1. As evidence of his right to prosecute this suit, Drake introduced a certified copy of an order of Spalding superior court, dated December 20, 1892, which was passed after the action was commenced in the justice’s court, appointing him receiver *131for the Farmers’ Co-operative Manufacturing Company; a certified copy of his bond as such; and a certified copy of an order of Spalding superior court, dated March 3, 1893, authorizing him as such receiver to institute suits for the purpose of collecting claims due the company. , It was insisted before this court that he should have gone further and shown that there was a legal necessity for his appointment; that merely proving his appointment by a court of competent jurisdiction would not suffice; but that it was incumbent upon him to show he “ was appointed at the instance of creditors of the company, and that it was necessary to collect the subscriptions to stock in order to pay the debts of the company.” We do not think this point was well taken. With the legal necessity for the appointment of a receiver, the defendant had no concern. If, as was affirmatively shown, the receiver was appointed by a court of competent jurisdiction and was authorized to collect claims due the company, the result of the suit would operate as an effectual bar to any future action which might be brought by the company in its own behalf or at the instance of creditors. To whatever rights either had in the premises, the receiver succeeded ; and the defendant could not defend the action on the technical ground that his appointment was ill-advised and unnecessary, even were this true in point of fact.

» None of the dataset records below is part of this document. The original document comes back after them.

(** A 20-byte item of which 8 bytes go to the head and 12 to the first page. *)
Lemma xdr_reserve_space_contract_witness :
  exists x', stream_put 20 (replicate 20 x05) sample_estream_pages = Some x' /\
    enc_out x' = replicate 8 x07 ++ replicate 20 x05 /\ es_page_ptr x' = 0 /\ es_scratch_len x' = 8.
Proof.
  destruct (proj1 (xdr_reserve_space_contract sample_estream_pages 20 (replicate 20 x05)
    sample_estream_pages_ok ltac:(vm_compute; split; discriminate) eq_refl) ltac:(vm_compute; discriminate))
    as (x' & E & _ & O & _).
  exists x'. split; [exact E|]. split; [exact O|].
  vm_compute in E. apply (f_equal (option_map (fun y => (es_page_ptr y, es_scratch_len y)))) in E.
  simpl in E. inversion E. split; reflexivity.
Defined.

(** [xdr_write_pages] appends the page data, followed by the zero bytes that
    pad it to a word, and leaves the stream ready to go on in the tail. *)
Theorem xdr_write_pages_contract x p b l bs :
  enc_ok x -> enc_inl x -> enc_pdata x p b l = Some bs -> 4 <= enc_room x ->
  exists x', stream_write_pages p b l x = Some x' /\ enc_ok x' /\
    enc_out x' = enc_out x ++ bs ++ zrep (align4 l - l).
Proof.
  intros H I P R. destruct (stream_write_pages_ok x p b l bs H I P R) as (x' & E & O & B).
  exists x'. split_and!; try done. rewrite B. unfold w_fixed. do 3 f_equal.
  unfold enc_pdata in P. case_match eqn:C; [|done]. zbool. injection P as <-. rewrite zlen_cut.
  rewrite zlen_concat_pages by apply (ok_mem _ _ (eo_buf _ H)). unfold PAGE_SIZE in *.
  rewrite Z.max_r, Z.min_l by lia. unfold align4. zlia.
Qed.

(** Six bytes across the boundary of pages 1 and 2, padded with two zeros. *)
Lemma xdr_write_pages_contract_witness :
  exists x', stream_write_pages 1 4092 6 sample_estream = Some x' /\
    enc_out x' = replicate 8 x07 ++ (replicate 4 x02 ++ replicate 2 x03) ++ [x00; x00].
Proof.
  destruct (xdr_write_pages_contract sample_estream 1 4092 6 (replicate 4 x02 ++ replicate 2 x03)
    sample_estream_ok) as (x' & E & _ & O).
  - split; [reflexivity|vm_compute; discriminate].
  - vm_compute. reflexivity.
  - vm_compute. discriminate.
  - exists x'. split; [exact E|exact O].
Defined.

(** [xdr_truncate_encode] keeps exactly the first [len] bytes of what has
    been encoded, completing a pending move first. *)
Theorem xdr_truncate_encode_contract x len :
  enc_ok x -> 0 <= len <= xlen (es_buf x) ->
  let x' := xdr_truncate_encode x len in
  xlen (es_buf x') = len /\ es_scratch_len x' = 0 /\
  buf_bytes (es_mem x') (es_buf x') = ztake len (enc_out x).
Proof. apply xdr_truncate_encode_bytes. Qed.

(** Cutting the item of the straddling witness back to 14 bytes of message. *)
Definition sample_straddled : xdr_estream :=
  default sample_estream_pages (stream_put 20 (replicate 20 x05) sample_estream_pages).

Lemma sample_straddled_ok : enc_ok sample_straddled.
Proof.
  destruct (stream_put_ok sample_estream_pages 20 (replicate 20 x05) sample_estream_pages_ok)
    as (x' & E & O & _); [lia|done|vm_compute; discriminate|].
  unfold sample_straddled. by rewrite E.
Qed.

Lemma xdr_truncate_encode_contract_witness :
  let x' := xdr_truncate_encode sample_straddled 20 in
  buf_bytes (es_mem x') (es_buf x') = replicate 8 x07 ++ replicate 12 x05.
Proof.
  refine (eq_trans (proj2 (proj2 (xdr_truncate_encode_contract sample_straddled 20 sample_straddled_ok _))) _).
  - vm_compute. split; discriminate.
  - vm_compute. reflexivity.
Defined.

(** [xdr_restrict_buflen] refuses a limit below what is already encoded and
    otherwise lowers the limit (it never raises it), leaving the message as it
    is and the stream well formed with exactly the room the new limit leaves. *)
Theorem xdr_restrict_buflen_contract x n r x' :
  enc_ok x -> es_iov x <> Some IovTail -> es_scratch_len x = 0 ->
  (n - xlen (es_buf x)) mod 4 = 0 -> xdr_restrict_buflen x n = (r, x') ->
  (r = - 1 /\ x' = x /\ (n < 0 \/ n < xlen (es_buf x))) \/
  (r = 0 /\ enc_ok x' /\ enc_out x' = enc_out x /\
   buflen (es_buf x') = Z.min n (buflen (es_buf x)) /\
   enc_room x' = Z.min n (buflen (es_buf x)) - xlen (es_buf x)).
Proof. apply xdr_restrict_buflen_ok. Qed.
Lemma lookup_reply ns ns' resp old :
  let ok := vdr_status resp =? NFS_OK in
  let da := server_post_op ns (vdr_dirfh resp) in let fa := server_post_op ns (vdr_fh resp) in
  is_u32 (vdr_status resp) -> valid_fh (fh_handle (vdr_fh resp)) ->
  ids_ok_opt ns' da -> ids_ok_opt ns' fa ->
  conveys (nfs3svc_encode_lookupres ns resp) (nfs3_xdr_dec_lookup3res ns' old)
    (ret_of (vdr_status resp),
     {| dr_dir_attr := client_post (dr_dir_attr old) ns' da;
        dr_fh := if ok then fh_handle (vdr_fh resp) else dr_fh old;
        dr_fattr := if ok then client_post (dr_fattr old) ns' fa else dr_fattr old |}).
Proof.
  intros ok da fa Hs Hh Hda Hfa. unfold nfs3svc_encode_lookupres, nfs3_xdr_dec_lookup3res, ret_of. fold ok.
  destruct ok eqn:E; unfold ok in E.
  - exists (be32 (vdr_status resp) ++ w_opaque (fh_handle (vdr_fh resp)) ++ w_opt w_fattr3 fa ++ w_opt w_fattr3 da).
    split.
    + apply encodes_seq; [apply encodes_nfsstat3|]. apply encodes_seq; [apply encodes_svc_fh3, Hh|].
      apply encodes_seq; apply encodes_post_op_attr.
    + dnext ltac:(by apply status_dec). rewrite E. simpl negb. cbv iota.
      dnext ltac:(by apply decodes_nfs_fh3). dnext ltac:(by apply decodes_post_op_attr).
      dlast ltac:(by apply decodes_post_op_attr).
  - exists (be32 (vdr_status resp) ++ w_opt w_fattr3 da). split.
    + apply encodes_seq; [apply encodes_nfsstat3|apply encodes_post_op_attr].
    + dnext ltac:(by apply status_dec). rewrite E. simpl negb. cbv iota.
      dlast ltac:(by apply decodes_post_op_attr).
Qed.

Lemma access_reply ns ns' resp old :
  let fa := server_post_op ns (var_fh resp) in
  is_u32 (var_status resp) -> ids_ok_opt ns' fa ->
  conveys (nfs3svc_encode_accessres ns resp) (nfs3_xdr_dec_access3res ns' old)
    (ret_of (var_status resp),
     (client_post (fst old) ns' fa,
      if var_status resp =? NFS_OK then u32 (var_access resp) else snd old)).
Proof.
  intros fa Hs Hfa. unfold nfs3svc_encode_accessres, nfs3_xdr_dec_access3res, ret_of.
  destruct (var_status resp =? NFS_OK) eqn:E.
  - exists (be32 (var_status resp) ++ w_opt w_fattr3 fa ++ be32 (var_access resp)). split.
    + apply encodes_seq; [apply encodes_nfsstat3|].
      apply encodes_seq; [apply encodes_post_op_attr|apply encodes_u32].
    + dnext ltac:(by apply status_dec). dnext ltac:(by apply decodes_post_op_attr). rewrite E.
      simpl negb. cbv iota. dlast ltac:(apply decodes_u32_eio).
  - exists (be32 (var_status resp) ++ w_opt w_fattr3 fa). split.
    + apply encodes_seq; [apply encodes_nfsstat3|apply encodes_post_op_attr].
    + dnext ltac:(by apply status_dec). dlast ltac:(by apply decodes_post_op_attr). rewrite E.
      apply decodes_ret.
Qed.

2. The defendant pleaded not indebted; that the company had agreed to guarantee a dividend of 25 per cent.- on the stock, which had never been paid, and had further agreed to cancel the note sued on, if defendant notified the company before the note matured of his election not to take stock in the enterprise, which he did, and no certificate of stock was ever issued to him; that “ said note was obtained through fraud and misrepresentations,” and there had been a total failure of consideration, etc., etc. He also set up an agreement between himself and the company, under the terms of which the latter was to furnish him cottonseed meal and hulls in exchange for cottonseed, and to sell him farm-fertilizers, at a named price, with a view to his establishing an agency and making a profit thereon, which agreement was the real consideration of the note sued on, but with which the company had refused to com*132ply, and he had in consequence sustained loss. The pleas of the defendant setting up these various grounds of defense were stricken by the court, to which action exception is taken ; and complaint is also made that the court refused to allow him to file a plea alleging that “the note sued on was given without any consideration whatever. ”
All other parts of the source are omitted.